We do occasionally quote some verse around here. Org actually has a special construct for it, which differs from a regular blockquote in that line breaks are preserved as written.

.verse
	line-height 1.25
	margin-left 4em

6.4.1 TODO formally indicate source

HTML doesn’t require you to provide a citation for a blockquote, and Org doesn’t even have a structure for this.

But I want to adopt a convention that will let me formally indicate the source of quotes. It may be that a footnote at the end of the quote would be the best way to do it.

6.5 lists

Do we actually use dl’s anywhere?

6.6 special constructs

As I look over the blocks I’ve demarked, several categories arise:

tbd
Notes (essentially to myself) about unsatisfactory things that are actionable—or should be soon.
apologias
Explanations about (usually) unsatisfactory things that have no immediate or even forseeable remedy.

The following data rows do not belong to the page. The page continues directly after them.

(** The two guarded reads of the accumulator's tail decide exactly whether
    fewer than two blank lines end it. *)
Lemma collapse_step_spec (acc : list string) (x : string) :
  collapse_step acc x
  = if non_empty x || (trailing_blanks acc <? 2) then acc ++ [x] else acc.
Proof.
  unfold collapse_step, trailing_blanks.
  destruct (non_empty x) eqn:Hx; simpl; [reflexivity|].
  rewrite <- (rev_involutive acc). generalize (rev acc). intros l.
  rewrite rev_involutive. destruct l as [|y [|z r]]; simpl.
  - reflexivity.
  - destruct (non_empty y); reflexivity.
  - rewrite !length_app, !last_last. simpl.
    replace (List.length (rev r) + 1 + 1 =? 0) with false
      by (symmetry; apply Nat.eqb_neq; lia).
    replace (List.length (rev r) + 1 + 1 <? 2) with false
      by (symmetry; apply Nat.ltb_ge; lia).
    replace (List.length (rev r) + 1 + 1 - 2) with (List.length (rev r))
      by lia.
    rewrite <- !app_assoc. simpl. rewrite nth_middle.
    destruct (non_empty y), (non_empty z); reflexivity.
Qed.

Lemma fold_collapse_step (lst acc : list string) :
  fold_left collapse_step lst acc
  = acc ++ collapse_from (trailing_blanks acc) lst.
Proof.
  revert acc. induction lst as [|x rest IH]; intros acc; simpl.
  - rewrite app_nil_r. reflexivity.
  - rewrite collapse_step_spec.
    destruct (non_empty x) eqn:Hx; simpl.
    + rewrite IH, trailing_blanks_snoc, Hx, <- app_assoc. reflexivity.
    + destruct (trailing_blanks acc <? 2) eqn:Hc.
      * rewrite IH, trailing_blanks_snoc, Hx, <- app_assoc. reflexivity.
      * apply IH.
Qed.

(** The normaliser in closed form. *)
Lemma process_list_eq (lst : list string) :
  process_list lst = map canonicalize (collapse_from 0 (trim lst)).
Proof.
  unfold process_list. rewrite trim_passes, fold_collapse_step. reflexivity.
Qed.

(** ** Lists of blank lines, lists without blank lines *)

Lemma collapse_from_all_blank (lst : list string) (run : nat) :
  Forall blank lst -> collapse_from run lst = firstn (2 - run) lst.
Proof.
  intros H. revert run.
  induction H as [|x rest Hx _ IH]; intros run; cbn [collapse_from].
  - rewrite firstn_nil. reflexivity.
  - apply non_empty_false_iff in Hx. rewrite Hx.
    destruct (run <? 2) eqn:Hr.
    + apply Nat.ltb_lt in Hr. rewrite IH.
      replace (2 - run) with (S (2 - S run)) by lia.
      rewrite firstn_cons. reflexivity.
    + apply Nat.ltb_ge in Hr. rewrite IH.
      replace (2 - run) with 0 by lia.
      replace (2 - S run) with 0 by lia. reflexivity.
Qed.

Lemma trim_all_blank (lst : list string) : Forall blank lst -> trim lst = lst.
Proof.
  intros H. apply Forall_blank_existsb in H. unfold trim. rewrite H.
  reflexivity.
Qed.

Lemma process_list_all_blank (lst : list string) :
  Forall blank lst -> process_list lst = map canonicalize (firstn 2 lst).
Proof.
  intros H. rewrite process_list_eq, trim_all_blank by assumption.
  rewrite collapse_from_all_blank by assumption. reflexivity.
Qed.

Lemma collapse_from_no_blank (lst : list string) (run : nat) :
  Forall (fun x => ~ blank x) lst -> collapse_from run lst = lst.
Proof.
  intros H. revert run. induction H as [|x rest Hx _ IH]; intros run; simpl.
  - reflexivity.
  - apply non_empty_true_iff in Hx. rewrite Hx, IH. reflexivity.
Qed.

Lemma map_canonicalize_no_blank (lst : list string) :
  Forall (fun x => ~ blank x) lst -> map canonicalize lst = lst.
Proof.
  induction 1 as [|x rest Hx _ IH]; simpl; [reflexivity|].
  apply non_empty_true_iff in Hx.
  rewrite canonicalize_non_empty, IH by assumption. reflexivity.
Qed.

The tbd’s can always be marginal, because the expectation is that they’ll be removed soon! So you don’t have to worry about how they negotiate a place with other content.

There is another way to look at all of the remaining notes, including the apologias, which is orthogonal to that grouping, and that is whether they must be in the flow or whether they can be marginal.

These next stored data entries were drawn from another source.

Lemma find_assign_absent name wp nodes other :
  find name nodes = None ->
  other <> name ->
  find other (assign name wp nodes) = find other nodes.
Proof.
  induction nodes as [|[k v] rest IH]; simpl; intros Hnone Hne.
  - destruct (String.compare other name) eqn:Hother; try reflexivity.
    apply String.compare_eq_iff in Hother. contradiction.
  - destruct (String.compare name k) eqn:Hcmp; simpl.
    + discriminate.
    + destruct (String.compare other name) eqn:Hother.
      * apply String.compare_eq_iff in Hother. contradiction.
      * now rewrite (compare_lt_trans _ _ _ Hother Hcmp).
      * reflexivity.
    + destruct (String.compare other k); auto.
Qed.

Lemma length_assign_absent name wp nodes :
  find name nodes = None ->
  length (assign name wp nodes) = S (length nodes).
Proof.
  induction nodes as [|[k v] rest IH]; simpl; intros Hnone.
  - reflexivity.
  - destruct (String.compare name k) eqn:Hcmp; simpl.
    + discriminate.
    + reflexivity.
    + now rewrite IH.
Qed.

Lemma Forall_assign (P : ElementId * weak_ptr -> Prop) name wp nodes :
  P (name, wp) -> Forall P nodes -> Forall P (assign name wp nodes).
Proof.
  intros Hnew. induction 1 as [|[k v] rest Hk Hrest IH]; simpl.
  - constructor; [exact Hnew|constructor].
  - destruct (String.compare name k); constructor; auto.
Qed.

Lemma ordered_assign name wp nodes :
  ordered nodes -> ordered (assign name wp nodes).
Proof.
  induction nodes as [|[k v] rest IH]; simpl.
  - intros _. split; [constructor|exact I].
  - intros [Hhead Hrest].
    destruct (String.compare name k) eqn:Hcmp; simpl.
    + apply String.compare_eq_iff in Hcmp. subst k. auto.
    + split; [|auto]. constructor; [exact Hcmp|].
      eapply Forall_impl; [exact Hhead|].
      intros e He. simpl in *. eapply compare_lt_trans; eassumption.
    + split; [|auto]. apply Forall_assign; [|exact Hhead].
      simpl. now apply compare_gt_lt.
Qed.
(** What a request that changes one box has done when it returns. *)
Lemma one_box_changed rq f d f1 r f2 :
  changes_one_box J rq = true ->
  load_data f = (OK d, f1) ->
  handle ADMIN_PIN rq f = (OK r, f2) ->
  exists bid i b b2,
    find_box d bid = OK (Some (i, b)) /\
    Py.getitem b2 "id" = Py.getitem b "id" /\
    f2 = Some (dumps (Some 2%nat) (put_box d i b2)).
Proof.
  intros Hrq Hload.
  destruct rq; try discriminate Hrq; cbn [handle];
    [ unfold add_item | unfold update_box | unfold update_item
    | unfold delete_item ];
    rewrite bind_lift;
    (destruct (require_pin ADMIN_PIN pin) as [[]|]; [|intros; discriminate]);
    rewrite (bind_load _ _ _ _ Hload), bind_lift;
    (destruct (find_box d box_id) as [[[i b]|]|] eqn:Hfind;
       [| rewrite bind_lift; cbn [or_404]; intros; discriminate
        | intros; discriminate]);
    destruct (find_box_some _ _ _ _ Hfind) as (bs & _ & _ & Hid & _);
    rewrite bind_lift, (or_404_found _ _ _ Hid); cbv beta iota;
    rewrite bind_lift.
  - destruct (Py.setdefault b "items" (VList [])) as [[items b1]|] eqn:Hsd;
      [|discriminate].
    rewrite bind_lift.
    destruct (Py.append items _) as [items'|]; [|discriminate].
    rewrite bind_lift.
    destruct (Py.setitem b1 "items" items') as [b2|] eqn:Hset; [|discriminate].
    intros [= _ <-]. exists box_id, i, b, b2. repeat split; [exact Hfind|].
    rewrite (id_after_setitem _ _ _ _ Hset) by discriminate.
    exact (id_after_setdefault _ _ _ _ _ _ Hid Hsd).
  - destruct (Py.setitem b "name" _) as [b1|] eqn:Hs1; [|discriminate].
    rewrite bind_lift.
    destruct (Py.setitem b1 "location" _) as [b2|] eqn:Hs2; [|discriminate].
    intros [= _ <-]. exists box_id, i, b, b2. repeat split; [exact Hfind|].
    rewrite (id_after_setitem _ _ _ _ Hs2) by discriminate.
    apply (id_after_setitem _ _ _ _ Hs1). discriminate.
  - destruct (Py.setdefault b "items" (VList [])) as [[items b1]|] eqn:Hsd;
      [|discriminate].
    rewrite bind_lift.
    destruct (check_index items idx) as [[]|]; [|discriminate].
    rewrite bind_lift.
    destruct (Py.setitem_int items idx _) as [items'|]; [|discriminate].
    rewrite bind_lift.
    destruct (Py.setitem b1 "items" items') as [b2|] eqn:Hset; [|discriminate].
    intros [= _ <-]. exists box_id, i, b, b2. repeat split; [exact Hfind|].
    rewrite (id_after_setitem _ _ _ _ Hset) by discriminate.
    exact (id_after_setdefault _ _ _ _ _ _ Hid Hsd).
  - destruct (Py.setdefault b "items" (VList [])) as [[items b1]|] eqn:Hsd;
      [|discriminate].
    rewrite bind_lift.
    destruct (check_index items idx) as [[]|]; [|discriminate].
    rewrite bind_lift.
    destruct (Py.pop items idx) as [items'|]; [|discriminate].
    rewrite bind_lift.
    destruct (Py.setitem b1 "items" items') as [b2|] eqn:Hset; [|discriminate].
    intros [= _ <-]. exists box_id, i, b, b2. repeat split; [exact Hfind|].
    rewrite (id_after_setitem _ _ _ _ Hset) by discriminate.
    exact (id_after_setdefault _ _ _ _ _ _ Hid Hsd).
Qed.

Another consideration is how long the note is. Longer passages in the margin just don’t work well. It’s not just the fact that absolutely positioned boxes can end up overlapping one another (which you could avoid by judicious use); the length is an indication that it’s probably not really an aside.

It’s possible that with a better layout strategy, there could be a way to preserve the aside-nature of the blocks that are currently longish aside’s, but as things stand, they clearly go back into the document flow.

6.6.1 asides

See note in publish the documents. The class version (.aside) is needed in addition to the tag version (aside) because we’re not really exporting html5 elements.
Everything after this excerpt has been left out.